Pressure wraps — the universal cure
During my ramblings through the woods with Ziggy (my rescued hound) I often meet dog owners with tales of their fearful or reactive dogs and, the help they have been offered by ‘dog professionals’. This little tale is about one such meeting.
Many dogs can become fearful for many reasons, it may be noises, strangers (dogs or humans) and unusual environments to name a few.
I met a lady today who told me about her own dog (he wasn’t present). She was unable to walk her dog herself because it would pull her over in it’s determination to get to other dogs. She believed her dog was fearful and was responding with an aggressive drive to get to the strange dog. Therefore, this he was kept on the lead.
She had sought the advice of a local behaviourist who had not really helped. This behaviourist and trainer had suggested using a pressure coat similar to the Thunder Jacket. I believe in trying to help a fearful dog with behaviour modification based on a strong research platform. Products such as the pressure vest make bold claims, however they are rarely supported by any meaningful clinical research.
Relying upon something like the Thunder Jacket is a lazy and questionable approach. A ‘proper’ qualified canine behaviourist will thoroughly evaluate your dog and advise appropriate behaviour modification programs. Fearful and reactive dogs can benefit from counter-conditioning and desensitisation programs designed to help your dog become accustomed to and accepting of strangers and situations. Strapping on a ‘vest’ is unlikely to be the panacea they are claimed to be.
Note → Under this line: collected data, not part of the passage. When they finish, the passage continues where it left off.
Lemma dict_get_set_ne k k' v d :
  k <> k' -> dict_get k (dict_set k' v d) = dict_get k d.
Proof.
  intros Hne. induction d as [|[k2 v2] d IH]; simpl.
  - destruct (String.eqb k k') eqn:E; auto.
    apply String.eqb_eq in E. contradiction.
  - destruct (String.eqb k' k2) eqn:E; simpl.
    + apply String.eqb_eq in E. subst k2.
      destruct (String.eqb k k') eqn:E2; auto.
      apply String.eqb_eq in E2. contradiction.
    + now rewrite IH.
Qed.

Lemma dict_get_pop_ne k k' d :
  k <> k' -> dict_get k (dict_pop k' d) = dict_get k d.
Proof.
  intros Hne. induction d as [|[k2 v2] d IH]; simpl; auto.
  destruct (String.eqb k' k2) eqn:E; simpl.
  - apply String.eqb_eq in E. subst k2.
    destruct (String.eqb k k') eqn:E2; auto.
    apply String.eqb_eq in E2. contradiction.
  - now rewrite IH.
Qed.

(** Reading a key of a record built by writes and pops to other keys. *)
Ltac dict_read :=
  repeat first
    [ rewrite dict_get_set_eq
    | rewrite dict_get_set_ne by discriminate
    | rewrite dict_get_pop_ne by discriminate ].

(** * One step of the monad at a time *)

(** Unfolds the plumbing of the monad and runs it as far as the next
    access to an object. *)
Ltac mrun :=
  cbv beta iota zeta delta
    [bind lift ret raise emit print new_dict try_except asof setitem pop];
  cbn [heap trace].

Lemma deref_run r st d : heap st !! r = Some d -> deref r st = (Ok d, st).
Proof. unfold deref. now intros ->. Qed.

Lemma contains_run k r st d :
  heap st !! r = Some d -> contains k r st = (Ok (dict_contains k d), st).
Proof. intros H. unfold contains. mrun. now rewrite (deref_run _ _ _ H). Qed.

Lemma update_run r f st d :
  heap st !! r = Some d ->
  update r f st = (Ok tt, mkState (<[r := f d]> (heap st)) (trace st)).
Proof.
  intros H. unfold update. mrun. now rewrite (deref_run _ _ _ H).
Qed.
(** C7, as amended. A 200 response whose body parses to an object with a
    tag name resolves with a version, the publish timestamp, the notes
    and the release name. The version is the tag without its leading v
    when the tag starts with v and is longer; it is the tag as it is when
    the tag starts with another character; and it is the release name
    when the tag is empty or the single letter v. A 404 response rejects
    with the no-releases error; any other status rejects with an error
    carrying the status code; and the 15 s timer, firing while the
    promise is pending, aborts the request and rejects with the timeout
    error. *)
Theorem fetch_outcomes :
  (forall (chunks : list string) (fields : list (string * jsval)) (tag : string),
      JSON_parse (joined chunks) = Returns (VObj fields) ->
      field "tag_name" fields = VStr tag ->
      exists version : jsval,
        promise (fetchLatestReleaseFromGitHub JSON_parse
                   (Response 200 :: map Data chunks ++ [Ended])) =
        Resolved (VObj [ ("version", version);
                         ("releaseDate", field "published_at" fields);
                         ("releaseNotes", or_else (field "body" fields) (VStr ""));
                         ("releaseName", field "name" fields) ]) /\
        (forall rest : string,
            tag = String "v" rest -> rest <> "" -> version = VStr rest) /\
        (forall (c : ascii) (rest : string),
            tag = String c rest -> c <> "v"%char -> version = VStr tag) /\
        (tag = "v" \/ tag = "" -> version = field "name" fields)) /\
  (forall chunks : list string,
      promise (fetchLatestReleaseFromGitHub JSON_parse
                 (Response 404 :: map Data chunks ++ [Ended])) =
      Rejected "No releases found") /\
  (forall (code : Z) (chunks : list string),
      code <> 200 -> code <> 404 ->
      promise (fetchLatestReleaseFromGitHub JSON_parse
                 (Response code :: map Data chunks ++ [Ended])) =
      Rejected ("GitHub API error: " +:+ pretty code)) /\
  timer (start) = Some 15000 /\
  (forall events : list Event,
      promise (fetchLatestReleaseFromGitHub JSON_parse events) = Pending ->
      let st := fetchLatestReleaseFromGitHub JSON_parse (events ++ [TimerFired]) in
      promise st = Rejected "Request timeout" /\ aborted st = true).
Proof.
  split; [|split; [|split; [|split]]].
  - intros chunks fields tag Hparse Htag.
    rewrite (resolved_200 chunks fields tag Hparse Htag).
    eexists. split; [|split; [|split]].
    + reflexivity.
    + intros rest -> Hrest. cbn [strip_v].
      destruct rest as [|c rest]; [contradiction|reflexivity].
    + intros c rest -> Hc. rewrite (strip_v_other c rest Hc). reflexivity.
    + intros [-> | ->]; reflexivity.
  - intros chunks. rewrite complete_response. reflexivity.
  - intros code chunks H200 H404. rewrite complete_response.
    unfold on_end. cbn [statusCode].
    destruct (Z.eqb_spec code 200); [contradiction|].
    destruct (Z.eqb_spec code 404); [contradiction|]. reflexivity.
  - reflexivity.
  - intros events Hp. cbv zeta. unfold fetchLatestReleaseFromGitHub in *.
    rewrite fetch_app. cbn [run fold_left step].
    pose proof (pending_timer events Hp) as Ht.
    unfold fetchLatestReleaseFromGitHub in Ht. rewrite Ht. cbn. rewrite Hp.
    split; reflexivity.
Qed.

End FetchFacts.

Section FetchExamples.
Import JS GitHub Transfer Sample.

(** The release v1.4.2, with a parser that knows this one body, and the
    release 2.0.0, tagged without the v. *)
Lemma fetch_outcomes_witness :
  promise (fetchLatestReleaseFromGitHub
             (fun _ : string =>
                Returns (VObj [ ("tag_name", VStr "v1.4.2"); ("name", VStr "Spring");
                                ("published_at", VStr "2024-03-01T08:00:00Z") ]))
             [Response 200; Data "{ ... }"; Ended]) =
  Resolved (VObj [ ("version", VStr "1.4.2");
                   ("releaseDate", VStr "2024-03-01T08:00:00Z");
                   ("releaseNotes", VStr "");
                   ("releaseName", VStr "Spring") ]) /\
  promise (fetchLatestReleaseFromGitHub
             (fun _ : string =>
                Returns (VObj [ ("tag_name", VStr "2.0.0"); ("name", VStr "Summer");
                                ("published_at", VStr "2024-06-01T08:00:00Z");
                                ("body", VStr "Notes") ]))
             [Response 200; Data "{ ... }"; Ended]) =
  Resolved (VObj [ ("version", VStr "2.0.0");
                   ("releaseDate", VStr "2024-06-01T08:00:00Z");
                   ("releaseNotes", VStr "Notes");
                   ("releaseName", VStr "Summer") ]).
Proof.
  split.
  - destruct (proj1 (fetch_outcomes
                       (fun _ : string =>
                          Returns (VObj [ ("tag_name", VStr "v1.4.2");
                                          ("name", VStr "Spring");
                                          ("published_at",
                                           VStr "2024-03-01T08:00:00Z") ])))
                [ "{ ... }" ]
                [ ("tag_name", VStr "v1.4.2"); ("name", VStr "Spring");
                  ("published_at", VStr "2024-03-01T08:00:00Z") ] "v1.4.2"
                eq_refl eq_refl) as (version & Hp & Hv & _).
    rewrite (Hv "1.4.2" eq_refl) in Hp by discriminate. exact Hp.
  - destruct (proj1 (fetch_outcomes
                       (fun _ : string =>
                          Returns (VObj [ ("tag_name", VStr "2.0.0");
                                          ("name", VStr "Summer");
                                          ("published_at",
                                           VStr "2024-06-01T08:00:00Z");
                                          ("body", VStr "Notes") ])))
                [ "{ ... }" ]
                [ ("tag_name", VStr "2.0.0"); ("name", VStr "Summer");
                  ("published_at", VStr "2024-06-01T08:00:00Z");
                  ("body", VStr "Notes") ] "2.0.0"
                eq_refl eq_refl) as (version & Hp & _ & Hv & _).
    rewrite (Hv "2"%char ".0.0" eq_refl) in Hp by discriminate. exact Hp.
Defined.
Of course, you will find people that swear blind that the ‘vest’ has helped there dog. This may be the case, but there are many reasons why a dog’s behaviour may have changed. Without proper research and structured evaluation it if very difficult to recommend products such as the Thunder Jacket. This blog, by a veterinary surgeon is worth reading — the Skepvet.
Certainly, in the case of the lady and her dog — she has seen no difference in behaviour and is left in the situation were she cannot walk her dog. Her dog could benefit from a structured behaviour modification if she is willing to trust another ‘professional’ to do thing properly.
The take home message here: be wary of ‘professionals’ who seem to offer shortcuts and products that will fix things quickly for you and your dog.